# Task requirements
Report every line of the records that contains the word "result".

================

(** ** The world a call acts on *)

Record World : Type := {
  (** the records each destination accepted, oldest first *)
  written : list (Writer * Line);
  (** what the engine printed on standard error *)
  stderr : list string;
  (** the destinations that reject writes and rotation *)
  broken : Writer → bool;
  (** the calls made on spans, oldest first, by span *)
  span_calls : list (nat * SpanCall);
  (** the files rotated, oldest first *)
  rotations : list string;
  (** the [ZLogger] values behind pointers *)
  heap : gmap nat ZLogger
}.

Definition set_written (f : list (Writer * Line) → list (Writer * Line)) (w : World) : World :=
  {| written := f (written w); stderr := stderr w; broken := broken w;
     span_calls := span_calls w; rotations := rotations w; heap := heap w |}.

Definition set_stderr (f : list string → list string) (w : World) : World :=
  {| written := written w; stderr := f (stderr w); broken := broken w;
     span_calls := span_calls w; rotations := rotations w; heap := heap w |}.

Definition set_span_calls (f : list (nat * SpanCall) → list (nat * SpanCall)) (w : World) : World :=
  {| written := written w; stderr := stderr w; broken := broken w;
     span_calls := f (span_calls w); rotations := rotations w; heap := heap w |}.

Definition set_rotations (f : list string → list string) (w : World) : World :=
  {| written := written w; stderr := stderr w; broken := broken w;
     span_calls := span_calls w; rotations := f (rotations w); heap := heap w |}.

Definition set_heap (f : gmap nat ZLogger → gmap nat ZLogger) (w : World) : World :=
  {| written := written w; stderr := stderr w; broken := broken w;
     span_calls := span_calls w; rotations := rotations w; heap := f (heap w) |}.

(** A world where nothing happened yet and every destination works. *)
Definition empty_world : World :=
  {| written := []; stderr := []; broken := λ _, false;
     span_calls := []; rotations := []; heap := ∅ |}.

(** ** Computations

    A call returns to its caller, ends the process ([os.Exit]) or panics. *)
Inductive result (A : Type) : Type :=
| Ret (a : A) (w : World)
| Exit (code : Z) (w : World)
| Panic (w : World).
Arguments Ret {A} a w.
Arguments Exit {A} code w.
Arguments Panic {A} w.

Definition Go (A : Type) : Type := World → result A.

#[export] Instance Go_ret : MRet Go := λ A a w, Ret a w.

#[export] Instance Go_bind : MBind Go := λ A B f m w,
  match m w with
  | Ret a w' => f a w'
  | Exit code w' => Exit code w'
  | Panic w' => Panic w'
  end.

Definition os_Exit {A} (code : Z) : Go A := λ w, Exit code w.

Definition panic {A} : Go A := λ w, Panic w.

(** The world a computation leaves behind, however it ends. *)
Definition final {A} (r : result A) : World :=
  match r with Ret _ w => w | Exit _ w => w | Panic w => w end.

Definition returns {A} (r : result A) : bool :=
  match r with Ret _ _ => true | _ => false end.

(** The error value a call hands back to its caller; [None] is Go's [nil]. *)
Definition error := option string.

(** [w.Write(p)] on a destination: a broken one returns an error and keeps
    nothing. *)
Definition Writer_Write (out : Writer) (ln : Line) : Go error := λ w,
  if broken w out then Ret (Some "write failed") w
  else Ret None (set_written (λ l, l ++ [(out, ln)]) w).

Definition Fprintf_stderr (s : string) : Go () := λ w,
  Ret () (set_stderr (λ l, l ++ [s]) w).

(** ** zerolog: events *)

(** A [*zerolog.Event] that is not nil. *)
Record event : Type := {
  ev_w : LevelWriter;
  ev_level : zLevel;
  ev_context : list ContextField;
  ev_fields : list (string * string);
  (** the exit code of the [done] hook, for the events that have one *)
  ev_done : option Z
}.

================

# Task output
Inductive result (A : Type) : Type :=
Definition Go (A : Type) : Type := World → result A.
Definition final {A} (r : result A) : World :=
Definition returns {A} (r : result A) : bool :=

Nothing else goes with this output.